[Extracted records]
# # #
(* ===== verification/ValueProps.v ===== *)
(** * ValueProps: theorems on dynamically typed values

    The round trip of src/binder/value.go, the bound on the reader's recursion,
    and the panic of the map reader on keys that cannot be hashed. *)

From stdpp Require Import base list numbers strings pretty.
From S2P Require Import Prelude Errors Unicode Parcel ParcelFacts Codec ObjectCodec Fields ParcelInv Slices Value.

Open Scope Z_scope.

Section Write.
Context {W B : Type} `{!BinderMarshal W B} `{!BinderEq B}.

Lemma position_at (p : Parcel W B) w :
  position (mkst (Some p) w) = (Ok (pos p), mkst (Some p) w).
Proof. done. Qed.

Lemma SetPosition_ok (p : Parcel W B) w n : 0 <= n <= len (buf p) →
  SetPosition n (mkst (Some p) w) = (Ok tt, mkst (Some (set_pos n p)) w).
Proof. intros H. unfold SetPosition. rewrite bind_receiver. cbn [ptr]. zif. done. Qed.

(** A word written as zero and patched after the body behind it. *)
Lemma patch_word (p : Parcel W B) w bs v : pos p = len (buf p) → len (buf p) + 4 + len bs <= maxInt →
  let p3 := p_emit (p_emit p (le_bytes 4 (u32 0)) []) bs [] in
  (SetPosition (pos p);; WriteInt32 v;; SetPosition (pos p3)) (mkst (Some p3) w) =
    (Ok tt, mkst (Some (p_emit p (le_bytes 4 (u32 v) ++ bs) [])) w).
Proof.
  intros Hp Hm p3. set (p2 := p_emit p (le_bytes 4 (u32 0)) []).
  assert (Hb2 : len (buf p2) = len (buf p) + 4)
    by (unfold p2; cbn [p_emit pos buf set_pos set_buf set_objects]; len_lia).
  assert (Hb3 : len (buf p3) = len (buf p) + 4 + len bs)
    by (unfold p3; cbn [p_emit pos buf set_pos set_buf set_objects]; len_lia).
  rewrite (bind_ok _ _ _ _ _ (SetPosition_ok p3 w (pos p) ltac:(lia))).
  assert (Hp3 : pos p3 = len (buf p2) + len bs) by done.
  assert (E := writeBlock_ok 4 (PutUint32 0 (u32 v)) (set_pos (pos p) p3) w (buf p)
                 (le_bytes 4 (u32 0)) bs ltac:(lia) Hp).
  rewrite (bind_ok _ _ _ _ _ (E ltac:(cbn [pos set_pos]; change (pad 4) with 4; lia)
     ltac:(cbn [pos set_pos buf]; lia)
     ltac:(cbn [pos set_pos buf]; change (pad 4) with 4; rewrite zeros_nil, app_nil_r by lia;
           unfold p3; cbn [p_emit buf set_pos set_buf set_objects]; by rewrite <- app_assoc)
     eq_refl ltac:(done) eq_refl)).
  set (p4 := set_buf _ _).
  assert (Hb4 : buf p4 = buf p ++ le_bytes 4 (u32 v) ++ bs) by done.
  rewrite (SetPosition_ok p4 w (pos p3) ltac:(rewrite Hb4, Hp3, !length_app, length_le_bytes; lia)).
  do 3 f_equal. unfold p_emit, set_pos, set_buf, set_objects. cbn [fmap list_fmap].
  rewrite app_nil_r, Hb4, Hp3, Hb2.
  cbn [p4 p3 p_emit objects mode flags binderResolver localBinderResolve binderObjectResolve
       localBinderObjectResolve wireFDsOwned set_pos set_buf set_objects buf pos].
  f_equal; [len_lia|by rewrite !app_nil_r].
Qed.
(* ===== verification/Refs.v ===== *)
(** * Refs: reference counting of remote Binder handles

    Models src/internal/runtime/refs.go (RefTracker) and the part of src/conn.go
    that drives it (ensureHandleAcquired, releaseBinder, releaseWatch,
    markHandleAcquired, releaseKernelHandle).  Every method of the tracker runs
    under its mutex, so a method is one atomic function on the tracker; the
    goroutines that call them interleave, which [ref_step] describes, with the
    kernel's own count of the references this process holds. *)

From stdpp Require Import base list numbers gmap relations.
From S2P Require Import Prelude.

Open Scope Z_scope.

(** ** The tracker *)

(** A channel is its number of creation; [Wait = None] is a nil channel. *)
Record HandleRef := mkHandleRef {
  BinderRefs : Z;
  WatchRefs : Z;
  Acquired : bool;
  Acquiring : bool;
  ReleaseAfterAcquire : bool;
  Wait : option nat;
}.

(** [nextChan] numbers the channels [make] creates, [closedChans] lists the
    channels closed so far, the last one first. *)
Record RefTracker := mkRefTracker {
  handles : gmap Z HandleRef;
  nextChan : nat;
  closedChans : list nat;
}.

Definition NewRefTracker : RefTracker := mkRefTracker ∅ 0 [].

Definition emptyRef : HandleRef := mkHandleRef 0 0 false false false None.

(** [ensure] without the insertion: the entry, a zero one if there is none. *)
Definition ensure (r : RefTracker) (h : Z) : HandleRef := default emptyRef (handles r !! h).
(* ===== verification/RpcProps.v ===== *)
(** * RpcProps: what the RPC connection guarantees

    Theorems on RpcConn and RpcServe: errors keep their meaning across the wire,
    pending calls get their own reply and no channel is misused however the
    goroutines interleave, a call over RPC is a dispatch on the peer, Binders keep
    their identity, deaths are delivered.  Two theorems exhibit defects: a
    cancelled call may kill another one, and a death watch may be lost during
    shutdown. *)

From stdpp Require Import base list numbers strings pretty gmap relations.
From S2P Require Import Prelude Errors Unicode Parcel ParcelFacts Codec Fields ParcelInv ParcelProps Stability Dispatch RpcConn RpcServe.

Open Scope Z_scope.

(** ** Errors over the wire *)

(** The sentinels [captureRPCFrameError] knows. *)
Definition wire_sentinels : list sentinel :=
  [ErrDeadObject; ErrFailedTxn; ErrBadParcelable; ErrPermissionDenied; ErrUnsupported; ErrNoService;
   ErrClosed; ErrUnknownTransaction].

(** What the root of a wrapping chain decides. *)
Lemma error_root e :
  (∃ c, errors_As_StatusCode e = Some c ∧ errors_As_Remote e = None ∧
        ∀ t, errors_Is e t = StatusCodeError_Is c t) ∨
  (∃ r, errors_As_StatusCode e = None ∧ errors_As_Remote e = Some r ∧ ∀ t, errors_Is e t = false) ∨
  (∃ s, errors_As_StatusCode e = None ∧ errors_As_Remote e = None ∧
        ∀ t, errors_Is e t = bool_decide (s = t)) ∨
  (errors_As_StatusCode e = None ∧ errors_As_Remote e = None ∧ ∀ t, errors_Is e t = false).
Proof. induction e; cbn; eauto 10. Qed.

Lemma capture_sentinel e s : errors_As_StatusCode e = None → errors_As_Remote e = None →
  (∀ t, errors_Is e t = bool_decide (s = t)) →
  replay (captureRPCFrameError (Some e)) =
    Some (if decide (s ∈ wire_sentinels) then ESentinel s else EText (Error_string e)).
Proof.
  intros H1 H2 H3. unfold captureRPCFrameError. rewrite H1, H2, !H3. by destruct s.
Qed.

Lemma capture_other e : errors_As_StatusCode e = None → errors_As_Remote e = None →
  (∀ t, errors_Is e t = false) →
  replay (captureRPCFrameError (Some e)) = Some (EText (Error_string e)).
Proof. intros H1 H2 H3. unfold captureRPCFrameError. by rewrite H1, H2, !H3. Qed.

(** What an error that crossed the wire (or a recording) keeps: its status code,
    its remote exception up to the service-specific code, the sentinels it is, and
    its text when it is none of these. *)
Definition same_error (e e' : error) : Prop :=
  errors_As_StatusCode e' = errors_As_StatusCode e ∧
  errors_As_Remote e' = (λ r, mkRemoteException (re_Code r) (re_Message r) 0) <$> errors_As_Remote e ∧
  (∀ t, t ∈ wire_sentinels → errors_Is e' t = errors_Is e t) ∧
  (errors_As_StatusCode e = None → errors_As_Remote e = None →
   (∀ t, t ∈ wire_sentinels → errors_Is e t = false) → Error_string e' = Error_string e).

Lemma replay_same_error e :
  ∃ e', replay (captureRPCFrameError (Some e)) = Some e' ∧ same_error e e'.
Proof.
  unfold same_error.
  destruct (error_root e) as [(c & H1 & H2 & H3)|[(r & H1 & H2 & H3)|[(s & H1 & H2 & H3)|(H1 & H2 & H3)]]].
  - exists (EStatusCode c). unfold captureRPCFrameError. rewrite H1, H2. split_and!; try done.
  - eexists (ERemote _). unfold captureRPCFrameError. rewrite H1, H2. split_and!; try done.
  - eexists. split; [by apply capture_sentinel|]. rewrite H1, H2.
    destruct (decide (s ∈ wire_sentinels)) as [Hin|Hn]; split_and!; try done.
    + intros _ _ H. specialize (H s Hin). rewrite H3, bool_decide_true in H by done. done.
    + intros t Ht. rewrite H3. cbn. symmetry. apply bool_decide_eq_false. by intros ->.
  - eexists. split; [by apply capture_other|]. rewrite H1, H2. split_and!; try done.
Qed.

(** C9: an error a handler returns keeps its meaning across the wire: the caller's
    error carries the same status code, the same remote exception except that
    its service-specific code is zeroed, and answers errors.Is alike for every
    sentinel the protocol knows; an error that is none of these keeps its text. *)
Theorem rpc_error_roundtrip e :
  ∃ e', replay (captureRPCFrameError (Some e)) = Some e' ∧
    errors_As_StatusCode e' = errors_As_StatusCode e ∧
    errors_As_Remote e' = (λ r, mkRemoteException (re_Code r) (re_Message r) 0) <$> errors_As_Remote e ∧
    (∀ t, t ∈ wire_sentinels → errors_Is e' t = errors_Is e t) ∧
    (errors_As_StatusCode e = None → errors_As_Remote e = None →
     (∀ t, t ∈ wire_sentinels → errors_Is e t = false) → Error_string e' = Error_string e).
Proof. apply replay_same_error. Qed.

(** ** Channels and pending calls under interleaving *)

Section Channels.
Context {Hd : Type}.
Implicit Types (c : RPCConn Hd) (cs : rpcCalls).

Definition chan_open (id : Z) (x : rpcChan) : Prop :=
  ch_for x = id ∧ ch_buf x = None ∧ ch_closed x = false.

(** Pending ids lead to their own open, empty channel; a buffered frame is the
    reply to the request its channel was made for. *)
Record calls_ok cs : Prop := {
  co_pending id ch : rc_pending cs !! id = Some ch → ∃ x, rc_chans cs !! ch = Some x ∧ chan_open id x;
  co_buf ch x f : rc_chans cs !! ch = Some x → ch_buf x = Some f →
    frame_ID f = ch_for x ∧ frame_Kind f = rpcFrameReply;
}.

(** Channels are never made anew for another request. *)
Definition chans_grow cs cs' : Prop :=
  ∀ ch x, rc_chans cs !! ch = Some x → ∃ x', rc_chans cs' !! ch = Some x' ∧ ch_for x' = ch_for x.

Definition panics {A} (r : res A) : bool := match r with Panic _ => true | _ => false end.

(** A computation that keeps all this and does not panic. *)
Definition keeps {A} (m : CM (Hd := Hd) A) : Prop :=
  ∀ c, calls_ok (conn_calls c) →
    panics (m c).1 = false ∧ calls_ok (conn_calls (m c).2) ∧ chans_grow (conn_calls c) (conn_calls (m c).2).

Lemma calls_bind {A} (k : rpcCalls → CM A) c : (calls ≫= k) c = k (conn_calls c) c.
Proof. done. Qed.

Lemma chans_grow_refl cs : chans_grow cs cs.
Proof. intros ch x H. eauto. Qed.

Lemma chans_grow_trans cs1 cs2 cs3 : chans_grow cs1 cs2 → chans_grow cs2 cs3 → chans_grow cs1 cs3.
Proof.
  intros H1 H2 ch x H. destruct (H1 _ _ H) as (y & Hy & E). destruct (H2 _ _ Hy) as (z & Hz & E').
  exists z. split; [done|congruence].
Qed.

Lemma chans_grow_eq cs cs' : rc_chans cs' = rc_chans cs → chans_grow cs cs'.
Proof. intros E ch x H. exists x. by rewrite E. Qed.

Lemma keeps_same {A} (m : CM A) :
  (∀ c, panics (m c).1 = false ∧ conn_calls (m c).2 = conn_calls c) → keeps m.
Proof. intros H c Hc. destruct (H c) as [Hp ->]. split_and!; [done|done|apply chans_grow_refl]. Qed.

Lemma keeps_ret {A} (a : A) : keeps (mret a).
Proof. by apply keeps_same. Qed.
Lemma keeps_fail {A} e : keeps (fail (A := A) e).
Proof. by apply keeps_same. Qed.
Lemma keeps_calls : keeps calls.
Proof. by apply keeps_same. Qed.
Lemma keeps_connectionError : keeps connectionError.
Proof. by apply keeps_same. Qed.

Lemma keeps_bind {A D} (m : CM A) (k : A → CM D) : keeps m → (∀ a, keeps (k a)) → keeps (m ≫= k).
Proof.
  intros Hm Hk c Hc. destruct (Hm c Hc) as (Hp & Hc' & Hg). unfold mbind, ST_bind.
  destruct (m c) as [[a|e|y] c']; [|done..]. destruct (Hk a c' Hc') as (Hp2 & Hc2 & Hg2).
  split_and!; [done|done|by eapply chans_grow_trans].
Qed.

(** Updates that leave the pending table and the channels alone. *)
Lemma keeps_update (f : rpcCalls → rpcCalls) :
  (∀ cs, rc_pending (f cs) = rc_pending cs ∧ rc_chans (f cs) = rc_chans cs) →
  keeps (cs ← calls; put_calls (f cs)).
Proof.
  intros H c [H1 H2]. unfold mbind, ST_bind, calls, put_calls. cbn. destruct (H (conn_calls c)) as [E1 E2]. split_and!; [done| |by apply chans_grow_eq].
  constructor; intros *; rewrite ?E1, ?E2; [apply H1|apply H2].
Qed.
# # #
▶ ASSIGNMENT
For this exercise, gather every line of the data that contains the word "stdpp".

▶ EXERCISE ANSWER
From stdpp Require Import base list numbers strings pretty.
From stdpp Require Import base list numbers gmap relations.
From stdpp Require Import base list numbers strings pretty gmap relations.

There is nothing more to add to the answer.